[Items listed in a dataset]
====================
(** A run with two or three arguments, cut in three: everything up to
    the end of its last exchange, the release of the server address, and
    what comes after. *)
Lemma main_run (argc : Z) (argv0 argv1 argv2 : string) :
  2 <= argc <= 3 ->
  exists before fr after,
    events (prog argc argv0 argv1 argv2) = before ++ fr ++ after /\
    Forall (run_kind argc argv2) before /\
    count is_free before = 0%nat /\
    (count is_send before <= run_qcount inet_pton4 inet_pton6 argv1)%nat /\
    (count is_getaddrinfo before <= 1)%nat /\
    (fwd argv1 = false -> Forall (fun e => about_query 1 e = false) before) /\
    (fr = [] \/ fr = [EvFreeaddrinfo]) /\
    Forall parser_event after /\
    (result (prog argc argv0 argv1 argv2) = EXIT_SUCCESS \/
     result (prog argc argv0 argv1 argv2) = EXIT_FAILURE) /\
    (result (prog argc argv0 argv1 argv2) = EXIT_SUCCESS ->
     count is_send before = run_qcount inet_pton4 inet_pton6 argv1 /\
     count is_getaddrinfo before = 1%nat /\
     fr = [EvFreeaddrinfo]).
Proof.
  intros Hargc.
  destruct (run_loop argc argv0 argv1 argv2 Hargc)
    as (query & qlen2 & qlen & Em & _).
  rewrite Em. clear Em. unfold events, result.
  set (qc := run_qcount inet_pton4 inet_pton6 argv1).
  assert (Hqc : (qc = 1%nat /\ fwd argv1 = false) \/
                (qc = 2%nat /\ fwd argv1 = true)).
  { subst qc. unfold run_qcount. destruct (fwd argv1); auto. }
  destruct (step_shape dn_expand getaddrinfo res_send network argc argv2
              query qlen2 (Z.of_nat qc) Hargc 0 0 qlen None
              (or_introl eq_refl))
    as (pre & fr & rest & E0 & Hk0 & Hs0 & Hg0 & Hfr0 & Hr0 & Hret0 & Hc0).
  change (switch_query 0 0) with 0 in Hk0.
  change (0 =? 0) with true in Hg0, Hc0. cbv iota in Hg0, Hc0.
  assert (Hpre : Forall (run_kind argc argv2) pre /\
                 count is_free pre = 0%nat /\
                 Forall (fun e => about_query 1 e = false) pre).
  { split; [| split].
    - eapply Forall_impl; [| exact Hk0]. intros e He.
      apply (exchange_kind_run argc argv2 0 0 e (or_introl eq_refl) He).
    - apply count_none. eapply Forall_impl; [| exact Hk0]. intros e He.
      apply (exchange_kind_run argc argv2 0 0 e (or_introl eq_refl) He).
    - eapply Forall_impl; [| exact Hk0]. intros e.
      apply exchange_kind_first. }
  destruct Hpre as (Hrk0 & Hnf0 & Hq0).
  destruct qc as [| [| qc']] eqn:Eqc;
    [destruct Hqc as [[? _] | [? _]]; discriminate | |].
  - (* one pass *)
    cbn [queries].
    destruct (query_step dn_expand getaddrinfo res_send network argc argv2
                query qlen2 (Z.of_nat 1) 0 0 qlen None)
      as [t0 [rc | [[cq1 ql1] srv1]]] eqn:Es; cbn [fst snd] in *.
    + rewrite !bind_inl. cbn [fst snd].
      exists pre, fr, rest.
      split; [exact E0 |]. split; [exact Hrk0 |]. split; [exact Hnf0 |].
      split; [exact Hs0 |]. split; [exact Hg0 |].
      split; [intros _; exact Hq0 |].
      split; [destruct Hfr0 as [H | [H _]]; auto |].
      split; [exact Hr0 |].
      rewrite (Hret0 rc eq_refl).
      split; [right; reflexivity | discriminate].
    + destruct (Hc0 cq1 ql1 srv1 eq_refl) as (_ & _ & _ & Hs1 & Hg1 & Hf1).
      rewrite bind_inr. cbn [ret fst snd]. rewrite bind_inr.
      cbn [ret fst snd]. rewrite !app_nil_r.
      exists pre, fr, rest.
      split; [exact E0 |]. split; [exact Hrk0 |]. split; [exact Hnf0 |].
      split; [exact Hs0 |]. split; [exact Hg0 |].
      split; [intros _; exact Hq0 |].
      split; [destruct Hfr0 as [H | [H _]]; auto |].
      split; [exact Hr0 |].
      split; [left; reflexivity |].
      intros _. split; [exact Hs1 |]. split; [exact Hg1 |].
      apply Hf1. reflexivity.
  - (* two passes *)
    destruct Hqc as [[? _] | [Hq2 Hfw]]; [discriminate |].
    injection Hq2 as ->.
    assert (Hfr00 : fr = []).
    { destruct Hfr0 as [H | [_ H]]; [exact H | discriminate]. }
    subst fr. cbn [app] in E0.
    cbn [queries].
    destruct (query_step dn_expand getaddrinfo res_send network argc argv2
                query qlen2 (Z.of_nat 2) 0 0 qlen None)
      as [t0 [rc | [[cq1 ql1] srv1]]] eqn:Es; cbn [fst snd] in *.
    + rewrite !bind_inl. cbn [fst snd].
      exists pre, [], rest.
      split; [exact E0 |]. split; [exact Hrk0 |]. split; [exact Hnf0 |].
      split; [lia |]. split; [exact Hg0 |].
      split; [intros; congruence |].
      split; [left; reflexivity |]. split; [exact Hr0 |].
      rewrite (Hret0 rc eq_refl).
      split; [right; reflexivity | discriminate].
    + destruct (Hc0 cq1 ql1 srv1 eq_refl) as (-> & _ & Hsv & Hs1 & Hg1 & _).
      destruct (step_shape dn_expand getaddrinfo res_send network argc argv2
                  query qlen2 (Z.of_nat 2) Hargc (0 + 1) 0 ql1 srv1
                  (or_intror Hsv))
        as (pre' & fr' & rest' & E1 & Hk1 & Hs1' & Hg1' & Hfr1 & Hr1
            & Hret1 & Hc1).
      change (switch_query (0 + 1) 0) with 1 in Hk1.
      change (0 + 1 =? 0) with false in Hg1', Hc1. cbv iota in Hg1', Hc1.
      destruct (parser_facts argc argv2 rest Hr0) as (Prk & Pnf & Pns & Png).
      assert (Hbefore :
                Forall (run_kind argc argv2) (pre ++ rest ++ pre') /\
                count is_free (pre ++ rest ++ pre') = 0%nat /\
                count is_send (pre ++ rest ++ pre')
                  = (count is_send pre + count is_send pre')%nat /\
                count is_getaddrinfo (pre ++ rest ++ pre')
                  = (count is_getaddrinfo pre +
                     count is_getaddrinfo pre')%nat).
      { split; [| split; [| split]].
        - apply Forall_app. split; [exact Hrk0 |].
          apply Forall_app. split; [exact Prk |].
          eapply Forall_impl; [| exact Hk1]. intros e He.
          apply (exchange_kind_run argc argv2 (0 + 1) 1 e
                   (or_intror eq_refl) He).
        - rewrite !count_app, Hnf0, Pnf. cbn [Nat.add].
          apply count_none. eapply Forall_impl; [| exact Hk1]. intros e He.
          apply (exchange_kind_run argc argv2 (0 + 1) 1 e
                   (or_intror eq_refl) He).
        - rewrite !count_app, Pns. reflexivity.
        - rewrite !count_app, Png. reflexivity. }
      destruct Hbefore as (Brk & Bnf & Bs & Bg).
      rewrite bind_inr. cbv beta iota. cbn [queries].
      change (switch_query 0 0) with 0.
      destruct (query_step dn_expand getaddrinfo res_send network argc argv2
                  query qlen2 (Z.of_nat 2) (0 + 1) 0 ql1 srv1)
        as [t1 [rc | [[cq2 ql2] srv2]]] eqn:Es1; cbn [fst snd] in *.
      * rewrite !bind_inl. cbn [fst snd].
        exists (pre ++ rest ++ pre'), fr', rest'.
        split; [rewrite E0, E1, <- !app_assoc; reflexivity |].
        split; [exact Brk |]. split; [exact Bnf |].
        split; [rewrite Bs; lia |]. split; [rewrite Bg; lia |].
        split; [intros; congruence |].
        split; [destruct Hfr1 as [H | [H _]]; auto |].
        split; [exact Hr1 |].
        rewrite (Hret1 rc eq_refl).
        split; [right; reflexivity | discriminate].
      * destruct (Hc1 cq2 ql2 srv2 eq_refl)
          as (_ & _ & _ & Hs2 & Hg2 & Hf2).
        rewrite bind_inr. cbn [ret fst snd]. rewrite bind_inr.
        cbn [ret fst snd]. rewrite !app_nil_r.
        exists (pre ++ rest ++ pre'), fr', rest'.
        split; [rewrite E0, E1, <- !app_assoc; reflexivity |].
        split; [exact Brk |]. split; [exact Bnf |].
        split; [rewrite Bs; lia |]. split; [rewrite Bg; lia |].
        split; [intros; congruence |].
        split; [destruct Hfr1 as [H | [H _]]; auto |].
        split; [exact Hr1 |].
        split; [left; reflexivity |].
        intros _. split; [rewrite Bs; lia |]. split; [rewrite Bg; lia |].
        apply Hf2. reflexivity.
Qed.

Lemma main_usage (argc : Z) (argv0 argv1 argv2 : string) :
  argc < 2 \/ 3 < argc ->
  prog argc argv0 argv1 argv2 =
  ([stderr_line ("Usage: " ++ argv0 ++ " [HOST] [SERVER]")],
   inl EXIT_FAILURE).
Proof.
  intros H. unfold main.
  destruct (Z.ltb_spec argc 2); [reflexivity |].
  destruct (Z.ltb_spec 3 argc); [reflexivity | lia].
Qed.

Lemma count_fr (f : event -> bool) (fr : trace) :
  fr = [] \/ fr = [EvFreeaddrinfo] -> f EvFreeaddrinfo = false ->
  count f fr = 0%nat.
Proof. intros [-> | ->] H; unfold count; cbn; [| rewrite H]; reflexivity. Qed.

(** X12. In every run of [main], the only server handed to
    [getaddrinfo] is 127.0.0.1 when no server argument is given and the
    server argument otherwise; libc's [res_send] is used only without a
    server argument, and only for [query[0]] or [query[1]]; and the
    system calls of [res_ssend] happen only with a server argument. *)
Theorem main_uses_selected_transport (argc : Z)
    (argv0 argv1 argv2 : string) :
  (forall s, In (EvGetaddrinfo s) (events (prog argc argv0 argv1 argv2)) ->
     s = server_name argc argv2) /\
  (forall msg len,
     In (EvResSend msg len) (events (prog argc argv0 argv1 argv2)) ->
     argc = 2 /\ (msg = 0 \/ msg = 1)) /\
  (forall s, In (EvSys s) (events (prog argc argv0 argv1 argv2)) ->
     argc = 3).
Proof.
  assert (H : Forall (run_kind argc argv2)
                (events (prog argc argv0 argv1 argv2))).
  { destruct (Z.lt_ge_cases argc 2) as [Hlo | Hlo];
      [| destruct (Z.lt_ge_cases 3 argc) as [Hhi | Hhi]].
    1,2: rewrite main_usage by lia; repeat constructor.
    destruct (main_run argc argv0 argv1 argv2 ltac:(lia))
      as (before & fr & after & E & Hb & _ & _ & _ & _ & Hfr & Ha & _).
    rewrite E. apply Forall_app. split; [exact Hb |].
    apply Forall_app. split.
    - destruct Hfr as [-> | ->]; repeat constructor.
    - apply (parser_facts argc argv2 after Ha). }
  rewrite Forall_forall in H.
  split; [| split].
  - intros s Hin. exact (H _ Hin).
  - intros msg len Hin. exact (H _ Hin).
  - intros s Hin. exact (proj1 (H _ Hin)).
Qed.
====================
■ **WHAT IS BEING ASKED**
Could you reproduce, exactly as written, the lines running from the one with "rewrite E. apply" to the end of the entries above?

■ **OUTPUT OF THE TASK**
    rewrite E. apply Forall_app. split; [exact Hb |].
    apply Forall_app. split.
    - destruct Hfr as [-> | ->]; repeat constructor.
    - apply (parser_facts argc argv2 after Ha). }
  rewrite Forall_forall in H.
  split; [| split].
  - intros s Hin. exact (H _ Hin).
  - intros msg len Hin. exact (H _ Hin).
  - intros s Hin. exact (proj1 (H _ Hin)).
Qed.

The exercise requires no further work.